Congress also passed a series of acts on labor relations that strengthened and extended the role of organized labor. A series of acts on agriculture regulated crops and prices and provided subsidies on a large scale. And a great regional planning board, the Tennessee Valley Authority, used government power to make over the economic life of a relatively backward area by checking the erosion of farmlands, instituting flood control, and providing cheap electric power generated at government-built dams.
The presidential election of 1936 gave Roosevelt an emphatic popular endorsement. Yet the New Deal never regained the momentum it had in his first term. In retrospect it seems evident that the measures taken by the Roosevelt administration, combined with the resilience of American institutions and culture, pulled the United States at least part way out of the depression. Full recovery, however, did not come until the boom set oil by the outbreak of World War II.
The spring and summer of 1939 found Americans anxious to remain neutral if Europe should persist in going to war. Roosevelt and his Republican opponents had been for some time exchanging insults. Yet in the pinch of the international crisis of 1939 it became clear that, although the nation was not completely united, it was not deeply divided.

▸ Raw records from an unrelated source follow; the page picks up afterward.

(** The channel's queue before and after, by operation and answer. *)
Inductive queue_change : op -> answer -> Channel -> Channel -> Prop :=
  | qc_send id sender data c c' :
      (length data <= MAX_MSG_SIZE)%nat ->
      c_queue c' = make_room (c_queue c) ++ [data] ->
      queue_change (Send id sender data) (ASend SendOk) c c'
  | qc_reliable id sender data c c' :
      (length data <= MAX_MSG_SIZE)%nat -> (length (c_queue c) < MAX_QUEUE)%nat ->
      c_queue c' = c_queue c ++ [data] ->
      queue_change (SendReliable id sender data) (ASend SendOk) c c'
  | qc_recv id buf i msg c c' :
      c_queue c = msg :: c_queue c' ->
      queue_change (Recv id buf i) (ARecv (RecvOk (fst (copy_out msg buf))) (snd (copy_out msg buf))) c c'
  | qc_recv_nb id buf msg c c' :
      c_queue c = msg :: c_queue c' ->
      queue_change (RecvNonblock id buf) (ARecv (RecvOk (fst (copy_out msg buf))) (snd (copy_out msg buf))) c c'
  | qc_abort id c c' : c_queue c' = [] -> queue_change (AbortSenders id) AUnit c c'
  | qc_same o a c c' : c_queue c' = c_queue c ->
      (forall n b, a <> ARecv (RecvOk n) b) -> a <> ASend SendOk -> queue_change o a c c'.

Lemma name_wake (c : Channel) (p : PState) :
  c_name (fst (wake_receiver c p)) = c_name c /\ c_name_len (fst (wake_receiver c p)) = c_name_len c /\
  c_refs (fst (wake_receiver c p)) = c_refs c /\ c_queue (fst (wake_receiver c p)) = c_queue c.
Proof. unfold wake_receiver. by destruct (c_recv_waiters c). Qed.

Lemma name_wake_sender (c : Channel) (p : PState) :
  c_name (fst (wake_sender c p)) = c_name c /\ c_name_len (fst (wake_sender c p)) = c_name_len c /\
  c_refs (fst (wake_sender c p)) = c_refs c /\ c_queue (fst (wake_sender c p)) = c_queue c.
Proof. unfold wake_sender. by destruct (c_send_waiters c). Qed.

(** [c'] is [c] under the same name. *)
Definition same_name (c c' : Channel) : Prop := c_name c' = c_name c /\ c_name_len c' = c_name_len c.

(** The answers that carry no message. *)
Definition no_transfer (a : answer) : Prop :=
  (forall n b, a <> ARecv (RecvOk n) b) /\ a <> ASend SendOk.

(** Every operation but [open] leaves the table alone, or changes the channel it
    names, or frees its slot. *)
Definition effect (o : op) (a : answer) (s s' : IState) : Prop :=
  (chans s' = chans s /\ no_transfer a) \/
  (exists c c', changes (op_id o) s s' c (Some c') /\ same_name c c' /\ queue_change o a c c' /\
     (c_refs c' = c_refs c \/
      (o = Close (op_id o) /\ (1 < c_refs c -> c_refs c' = c_refs c - 1)))) \/
  (exists c, o = Close (op_id o) /\ a = AUnit /\ changes (op_id o) s s' c None /\
     c_queue c = [] /\ c_refs c <= 1).

Lemma effect_none (o : op) (a : answer) (s : IState) : no_transfer a -> effect o a s s.
Proof. by left. Qed.

Lemma no_transfer_unit : no_transfer AUnit.
Proof. by split. Qed.
Lemma no_transfer_bool (b : bool) : no_transfer (ABool b).
Proof. by split. Qed.
Lemma no_transfer_send (r : SendResult) : r <> SendOk -> no_transfer (ASend r).
Proof. split; congruence. Qed.
Lemma no_transfer_recv (r : RecvResult) (b : list Z) : (forall n, r <> RecvOk n) -> no_transfer (ARecv r b).
Proof. intros H. split; [|done]. intros n b' [= -> ->]. by apply (H n). Qed.
#[local] Hint Resolve effect_none no_transfer_unit no_transfer_bool no_transfer_send no_transfer_recv : kazu.
Definition pipe_clone (e : FdEntry) (s : State) : State :=
  match e with
  | PipeWrite id => on_pipes (Pipe.clone_write id) s
  | PipeRead id => on_pipes (Pipe.clone_read id) s
  | _ => s
  end.

Definition close_entry (e : FdEntry) (s : State) : State :=
  match e with
  | Device ops handle => mkState (tables s) (world s) (dev_closed s ++ [(ops, handle)])
  | PipeWrite id =>
      let s := on_pipes (Pipe.close_write id) s in
      mkState (tables s) (Pipe.notify_pipe_readers id (world s)) (dev_closed s)
  | PipeRead id => on_pipes (Pipe.close_read id) s
  | _ => s
  end.

Definition alloc_fd_at (pid : Z) (fd : nat) (e : FdEntry) (s : State) : bool * State :=
  if (MAX_FD <=? fd)%nat then (false, s)
  else
  let s := ensure_table pid s in
  match table pid s with
  | Some t =>
      let t := if (length t <=? fd)%nat then grow (fd + 1) Empty t else t in
      (true, set_table pid (<[fd := e]> t) (pipe_clone e s))
  | None => (false, s)
  end.

Definition is_empty_entry (e : FdEntry) : bool := bool_decide (e = Empty).

Definition alloc_fd (pid : Z) (e : FdEntry) (s : State) : option nat * State :=
  let s := ensure_table pid s in
  match table pid s with
  | None => (None, s)
  | Some t =>
      match position is_empty_entry t with
      | Some i => (Some i, set_table pid (<[i := e]> t) (pipe_clone e s))
      | None =>
          if (length t <? MAX_FD)%nat
          then (Some (length t), set_table pid (t ++ [e]) (pipe_clone e s))
          else (None, s)
      end
  end.

Definition get_fd (pid : Z) (fd : nat) (s : State) : option FdEntry := t ← table pid s; t !! fd.

Definition set_fd (pid : Z) (fd : nat) (e : FdEntry) (s : State) : bool * State :=
  match table pid s with
  | Some t => if (fd <? length t)%nat then (true, set_table pid (<[fd := e]> t) s) else (false, s)
  | None => (false, s)
  end.

Definition free_fd (pid : Z) (fd : nat) (s : State) : bool * State :=
  match table pid s with
  | Some t =>
      match t !! fd with
      | Some e => (true, set_table pid (<[fd := Empty]> t) (close_entry e s))
      | None => (false, s)
      end
  | None => (false, s)
  end.

Definition close_all (pid : Z) (s : State) : State :=
  match table pid s with
  | Some t => set_table pid [] (foldl (fun s e => close_entry e s) s t)
  | None => s
  end.

(** [sys_pipe] for [caller]; [write_ok] is whether the two numbers could be
    written to the caller's memory, and the result carries the numbers. *)
Definition sys_pipe (caller out_ptr : Z) (write_ok : bool) (s : State) : Z * option (nat * nat) * State :=
  let '(pipe_id, ps) := Pipe.create (Pipe.pipes (world s)) in
  let s := on_pipes (fun _ => ps) s in
  let '(read_fd, s) := alloc_fd caller (PipeRead pipe_id) s in
  let '(write_fd, s) := alloc_fd caller (PipeWrite pipe_id) s in
  match read_fd, write_fd with
  | Some r, Some w =>
      if negb (out_ptr =? 0) && negb write_ok
      then (u64_max, None, snd (free_fd caller w (snd (free_fd caller r s))))
      else (0, Some (r, w), s)
  | _, _ =>
      let s := match read_fd with Some r => snd (free_fd caller r s) | None => s end in
      let s := match write_fd with Some w => snd (free_fd caller w s) | None => s end in
      (u64_max, None, s)
  end.

(** * Calls in progress *)

(** What the spawner does with the descriptors of a new process: install an entry, or a
    copy of one of its own ([None]: skip if it has none). *)
Inductive Item :=
  | Put (fd : nat) (e : FdEntry)
  | Dup (fd src : nat) (dflt : option FdEntry).

Definition NO_FD : Z := 65535.
Definition std_item (fd : nat) (arg : Z) (dflt : FdEntry) : Item :=
  if arg =? NO_FD then Put fd dflt else Dup fd (Z.to_nat arg) (Some dflt).
Definition spawn_items (stdin_fd stdout_fd : Z) (ctty : bool) : list Item :=
  (if (stdin_fd =? NO_FD) && (stdout_fd =? NO_FD)
   then [Put 0 ConsoleIn; Put 1 ConsoleOut; Put 2 ConsoleOut]
   else [Put 2 ConsoleOut; std_item 0 stdin_fd ConsoleIn; std_item 1 stdout_fd ConsoleOut]) ++
  (if ctty then [Dup 3 0 None] else []).

(** Where a call is between two lock sections: a file was read or written and the offset
    is to be stored; a pipe was made; its read end was installed; descriptors are to be
    given back; a new process is to get its descriptors; it is to get this one. *)
Inductive Pending :=
  | PAdvance (fd : nat) (node generation offset : Z)
  | PPipe (id : Z)
  | PPipeEnd (id : Z) (read_fd : option nat)
  | PRollback (l : list nat)
  | PSpawn (child : Z) (l : list Item)
  | PPut (child : Z) (fd : nat) (e : FdEntry) (l : list Item).

Record Kernel := mkKernel { fds : State; pend : gmap Z Pending }.
Definition put_fds (s : State) (k : Kernel) : Kernel := mkKernel s (pend k).
Definition go_on (pid : Z) (q : Pending) (k : Kernel) : Kernel := mkKernel (fds k) (<[pid := q]> (pend k)).
Definition finish (pid : Z) (k : Kernel) : Kernel := mkKernel (fds k) (delete pid (pend k)).

Inductive Call :=
  | COpen (e : FdEntry)                        (* [sys_open], [sys_create] *)
  | CClose (fd : nat)                          (* [sys_close] *)
  | CExit                                      (* [exit_current] *)
  | CFileIo (fd : nat) (n : Z)                 (* [sys_read], [sys_write] of a file: [n] bytes *)
  | CPipeRead (id : Z) (buf : list Z)          (* [sys_read] of a pipe *)
  | CPipeWrite (id : Z) (bytes : list Z)       (* [sys_write] to a pipe *)
  | CPipe                                      (* [sys_pipe] *)
  | CSpawn (child stdin_fd stdout_fd : Z) (ctty : bool).   (* [sys_exec], [child] made *)

(** The first lock section of a call of [pid]. *)
Definition begin (pid : Z) (c : Call) (k : Kernel) : Kernel :=
  let s := fds k in
  match c with
  | COpen e => put_fds (snd (alloc_fd pid e s)) k
  | CClose fd => put_fds (snd (free_fd pid fd s)) k
  | CExit => put_fds (close_all pid s) k
  | CFileIo fd n =>
      match get_fd pid fd s with Some (File node g off) => go_on pid (PAdvance fd node g (off + n)) k | _ => k end
  | CPipeRead id buf => put_fds (on_pipes (fun ps => snd (Pipe.read id buf ps)) s) k
  | CPipeWrite id bytes =>
      let s := on_pipes (fun ps => snd (Pipe.write id bytes ps)) s in
      put_fds (mkState (tables s) (Pipe.notify_pipe_readers id (world s)) (dev_closed s)) k
  | CPipe =>
      let '(id, ps) := Pipe.create (Pipe.pipes (world s)) in go_on pid (PPipe id) (put_fds (on_pipes (fun _ => ps) s) k)
  | CSpawn child i o ctty => go_on pid (PSpawn child (spawn_items i o ctty)) k
  end.

(** The next lock section of the call [pid] is in; [ok] is whether the two numbers of a
    new pipe could be written to the caller. *)
Definition resume (pid : Z) (ok : bool) (k : Kernel) : Kernel :=
  let s := fds k in
  match pend k !! pid with
  | Some (PAdvance fd node g off) => finish pid (put_fds (snd (set_fd pid fd (File node g off) s)) k)
  | Some (PPipe id) => let '(r, s) := alloc_fd pid (PipeRead id) s in go_on pid (PPipeEnd id r) (put_fds s k)
  | Some (PPipeEnd id r) =>
      let '(w, s) := alloc_fd pid (PipeWrite id) s in
      match r, w with
      | Some rfd, Some wfd => if ok then finish pid (put_fds s k) else go_on pid (PRollback [rfd; wfd]) (put_fds s k)
      | _, _ => go_on pid (PRollback (option_list r ++ option_list w)) (put_fds s k)
      end
  | Some (PRollback (fd :: l)) => go_on pid (PRollback l) (put_fds (snd (free_fd pid fd s)) k)
  | Some (PRollback []) => finish pid k
  | Some (PSpawn child (Put fd e :: l)) => go_on pid (PPut child fd e l) k
  | Some (PSpawn child (Dup fd src dflt :: l)) =>
      match (match get_fd pid src s with Some e => Some e | None => dflt end) with
      | Some e => go_on pid (PPut child fd e l) k
      | None => go_on pid (PSpawn child l) k
      end
  | Some (PPut child fd e l) => go_on pid (PSpawn child l) (put_fds (snd (alloc_fd_at child fd e s)) k)
  | Some (PSpawn child []) => finish pid k
  | None => k
  end.

(** * Counting descriptors *)

Definition ind (e x : FdEntry) : Z := if bool_decide (x = e) then 1 else 0.
(** How many descriptors of all processes are [e]. *)
Definition cnt (s : State) (e : FdEntry) : Z :=
  zsum (fun o => zsum (ind e) (default [] o)) (tables s).

Lemma ind_nonneg (e x : FdEntry) : 0 <= ind e x.
Proof. unfold ind. case_match; lia. Qed.

Lemma cnt_table_nonneg (e : FdEntry) (o : option FdTable) : 0 <= zsum (ind e) (default [] o).
Proof. apply zsum_nonneg, ind_nonneg. Qed.

Lemma table_lookup (pid : Z) (s : State) (t : FdTable) :
  table pid s = Some t -> tables s !! Z.to_nat pid = Some (Some t).
Proof. unfold table. destruct (tables s !! _) as [o|]; [|done]. by intros ->. Qed.

Lemma cnt_set_table (pid : Z) (s s' : State) (t t' : FdTable) (e : FdEntry) :
  table pid s = Some t -> tables s' = <[Z.to_nat pid := Some t']> (tables s) ->
  cnt s' e = cnt s e - zsum (ind e) t + zsum (ind e) t'.
Proof.
  intros Ht%table_lookup Hs'. unfold cnt. rewrite Hs', (zsum_insert _ _ _ _ _ Ht). simpl. lia.
Qed.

As so often in American history, the violence of verbal politics—in which language is often used with more vehemence than in Europe—masked a basic unity.
When, on September 1, the war came, the United States had already made manv efforts to enlist the support of the Latin American states, so that the New World might once again redress the grievances of the Old. In 1930, before the so-called Roosevelt Revolution in American diplomacy, President Hoover’s State Department issued a memorandum specifically stating that the Monroe Doctrine did not concern itself with inter-American relations, but was directed against outside intervention in the affairs of the Western Hemisphere.
The United States was no longer to land Marines in a Central American republic; rather, American policy was to try to strengthen hemispheric solidarity. On these foundations, President Roosevelt built his celebrated Good Neighbor policy toward the other American nations, withdrawing the United States from Cuba and beginning the liquidation of formal American empire.